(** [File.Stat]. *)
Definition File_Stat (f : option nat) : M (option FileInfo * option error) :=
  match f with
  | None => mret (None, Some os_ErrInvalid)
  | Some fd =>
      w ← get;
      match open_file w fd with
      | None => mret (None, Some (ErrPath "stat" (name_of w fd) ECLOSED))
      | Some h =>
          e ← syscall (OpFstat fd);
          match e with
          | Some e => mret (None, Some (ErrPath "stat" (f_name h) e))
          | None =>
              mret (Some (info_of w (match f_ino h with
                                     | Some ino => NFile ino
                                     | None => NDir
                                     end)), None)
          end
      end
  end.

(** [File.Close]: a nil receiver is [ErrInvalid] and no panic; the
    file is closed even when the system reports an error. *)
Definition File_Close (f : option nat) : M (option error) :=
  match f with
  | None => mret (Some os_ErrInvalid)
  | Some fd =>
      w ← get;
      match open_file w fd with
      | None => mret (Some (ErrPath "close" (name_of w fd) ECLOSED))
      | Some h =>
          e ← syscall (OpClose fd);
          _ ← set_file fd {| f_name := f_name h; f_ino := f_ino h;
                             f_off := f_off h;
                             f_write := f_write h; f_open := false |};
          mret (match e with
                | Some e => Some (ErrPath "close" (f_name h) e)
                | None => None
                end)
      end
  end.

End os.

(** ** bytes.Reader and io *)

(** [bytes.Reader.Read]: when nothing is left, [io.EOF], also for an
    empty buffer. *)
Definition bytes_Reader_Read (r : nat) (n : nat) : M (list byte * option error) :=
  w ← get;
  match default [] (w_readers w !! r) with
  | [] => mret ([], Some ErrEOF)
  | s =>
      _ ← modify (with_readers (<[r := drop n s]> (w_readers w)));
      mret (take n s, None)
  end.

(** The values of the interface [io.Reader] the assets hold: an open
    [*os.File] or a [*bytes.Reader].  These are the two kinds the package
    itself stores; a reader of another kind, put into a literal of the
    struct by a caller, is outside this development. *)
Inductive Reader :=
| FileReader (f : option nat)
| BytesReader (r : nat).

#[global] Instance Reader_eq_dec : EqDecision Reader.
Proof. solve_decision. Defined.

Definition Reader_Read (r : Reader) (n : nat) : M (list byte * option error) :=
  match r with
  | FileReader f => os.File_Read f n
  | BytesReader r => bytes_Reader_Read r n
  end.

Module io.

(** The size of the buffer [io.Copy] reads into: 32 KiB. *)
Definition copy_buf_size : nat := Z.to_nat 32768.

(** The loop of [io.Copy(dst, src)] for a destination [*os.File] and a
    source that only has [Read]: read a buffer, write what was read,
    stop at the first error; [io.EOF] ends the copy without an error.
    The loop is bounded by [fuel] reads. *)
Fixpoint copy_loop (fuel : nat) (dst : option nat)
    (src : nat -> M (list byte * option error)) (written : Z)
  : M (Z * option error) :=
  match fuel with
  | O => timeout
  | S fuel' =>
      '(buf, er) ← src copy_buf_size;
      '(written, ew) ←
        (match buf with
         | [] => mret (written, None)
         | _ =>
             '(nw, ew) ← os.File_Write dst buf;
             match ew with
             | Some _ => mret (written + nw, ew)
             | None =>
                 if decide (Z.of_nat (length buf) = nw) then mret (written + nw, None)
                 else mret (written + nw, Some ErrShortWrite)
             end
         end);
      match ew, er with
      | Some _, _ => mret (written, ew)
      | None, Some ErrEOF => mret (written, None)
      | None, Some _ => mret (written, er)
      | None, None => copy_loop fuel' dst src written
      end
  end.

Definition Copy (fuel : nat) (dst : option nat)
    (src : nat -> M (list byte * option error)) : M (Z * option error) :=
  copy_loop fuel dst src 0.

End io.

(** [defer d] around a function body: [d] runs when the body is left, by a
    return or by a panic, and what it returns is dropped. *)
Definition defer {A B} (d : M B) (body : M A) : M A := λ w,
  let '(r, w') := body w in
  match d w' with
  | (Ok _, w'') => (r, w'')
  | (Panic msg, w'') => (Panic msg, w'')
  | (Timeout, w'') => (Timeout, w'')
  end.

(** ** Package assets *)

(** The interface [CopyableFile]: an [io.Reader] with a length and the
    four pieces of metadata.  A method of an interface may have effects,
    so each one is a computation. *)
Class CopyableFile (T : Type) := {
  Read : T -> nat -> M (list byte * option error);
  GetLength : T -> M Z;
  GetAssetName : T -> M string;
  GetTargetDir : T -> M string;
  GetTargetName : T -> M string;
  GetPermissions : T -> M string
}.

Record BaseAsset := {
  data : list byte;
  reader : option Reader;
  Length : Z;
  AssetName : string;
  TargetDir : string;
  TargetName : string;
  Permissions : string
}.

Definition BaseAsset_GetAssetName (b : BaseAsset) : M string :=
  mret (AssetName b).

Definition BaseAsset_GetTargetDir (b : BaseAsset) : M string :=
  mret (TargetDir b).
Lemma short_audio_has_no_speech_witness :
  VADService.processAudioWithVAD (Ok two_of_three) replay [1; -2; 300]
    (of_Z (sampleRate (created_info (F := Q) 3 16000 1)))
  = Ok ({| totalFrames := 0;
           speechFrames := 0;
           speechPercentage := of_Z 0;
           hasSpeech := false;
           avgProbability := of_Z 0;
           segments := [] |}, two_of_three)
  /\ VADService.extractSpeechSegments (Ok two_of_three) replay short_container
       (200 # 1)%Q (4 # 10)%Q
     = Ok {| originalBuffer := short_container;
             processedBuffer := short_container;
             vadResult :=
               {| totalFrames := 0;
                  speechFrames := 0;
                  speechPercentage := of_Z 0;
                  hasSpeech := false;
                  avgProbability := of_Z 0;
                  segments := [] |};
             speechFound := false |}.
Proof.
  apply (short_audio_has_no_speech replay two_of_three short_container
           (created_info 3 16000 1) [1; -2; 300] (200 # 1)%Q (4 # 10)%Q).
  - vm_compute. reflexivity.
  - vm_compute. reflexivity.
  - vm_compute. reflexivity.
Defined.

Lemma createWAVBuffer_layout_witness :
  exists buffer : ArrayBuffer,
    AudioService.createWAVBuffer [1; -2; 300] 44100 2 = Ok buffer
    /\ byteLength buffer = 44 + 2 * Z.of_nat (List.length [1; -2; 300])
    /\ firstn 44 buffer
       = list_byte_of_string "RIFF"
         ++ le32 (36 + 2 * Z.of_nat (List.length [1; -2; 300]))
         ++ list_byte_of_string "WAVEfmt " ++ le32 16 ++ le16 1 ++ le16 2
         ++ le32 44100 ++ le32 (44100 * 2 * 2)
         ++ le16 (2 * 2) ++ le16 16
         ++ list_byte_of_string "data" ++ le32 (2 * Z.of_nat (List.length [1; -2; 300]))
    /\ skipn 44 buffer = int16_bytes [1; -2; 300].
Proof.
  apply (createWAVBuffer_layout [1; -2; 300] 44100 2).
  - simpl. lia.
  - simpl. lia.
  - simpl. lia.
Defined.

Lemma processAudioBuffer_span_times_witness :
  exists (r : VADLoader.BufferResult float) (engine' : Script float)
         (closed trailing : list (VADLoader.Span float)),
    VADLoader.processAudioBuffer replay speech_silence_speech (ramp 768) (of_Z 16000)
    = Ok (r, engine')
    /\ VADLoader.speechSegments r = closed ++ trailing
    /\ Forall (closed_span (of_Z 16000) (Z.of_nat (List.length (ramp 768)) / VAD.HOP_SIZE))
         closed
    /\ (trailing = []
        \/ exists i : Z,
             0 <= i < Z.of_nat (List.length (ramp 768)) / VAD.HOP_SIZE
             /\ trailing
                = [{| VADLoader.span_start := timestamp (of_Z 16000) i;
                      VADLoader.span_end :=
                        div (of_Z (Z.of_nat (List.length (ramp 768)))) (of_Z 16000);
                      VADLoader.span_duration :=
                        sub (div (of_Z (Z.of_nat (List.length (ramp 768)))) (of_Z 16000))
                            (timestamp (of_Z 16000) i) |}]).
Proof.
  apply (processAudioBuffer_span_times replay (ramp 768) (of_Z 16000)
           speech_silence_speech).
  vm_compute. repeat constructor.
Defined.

---------------

### [WHAT YOU WILL DO]
Would you copy out exactly the lines above that start at the one containing "mret (written, er)" and end at the one containing "error)) : M", inclusive?

### [YOUR SOLUTION]
      | None, Some _ => mret (written, er)
      | None, None => copy_loop fuel' dst src written
      end
  end.

Definition Copy (fuel : nat) (dst : option nat)
    (src : nat -> M (list byte * option error)) : M (Z * option error) :=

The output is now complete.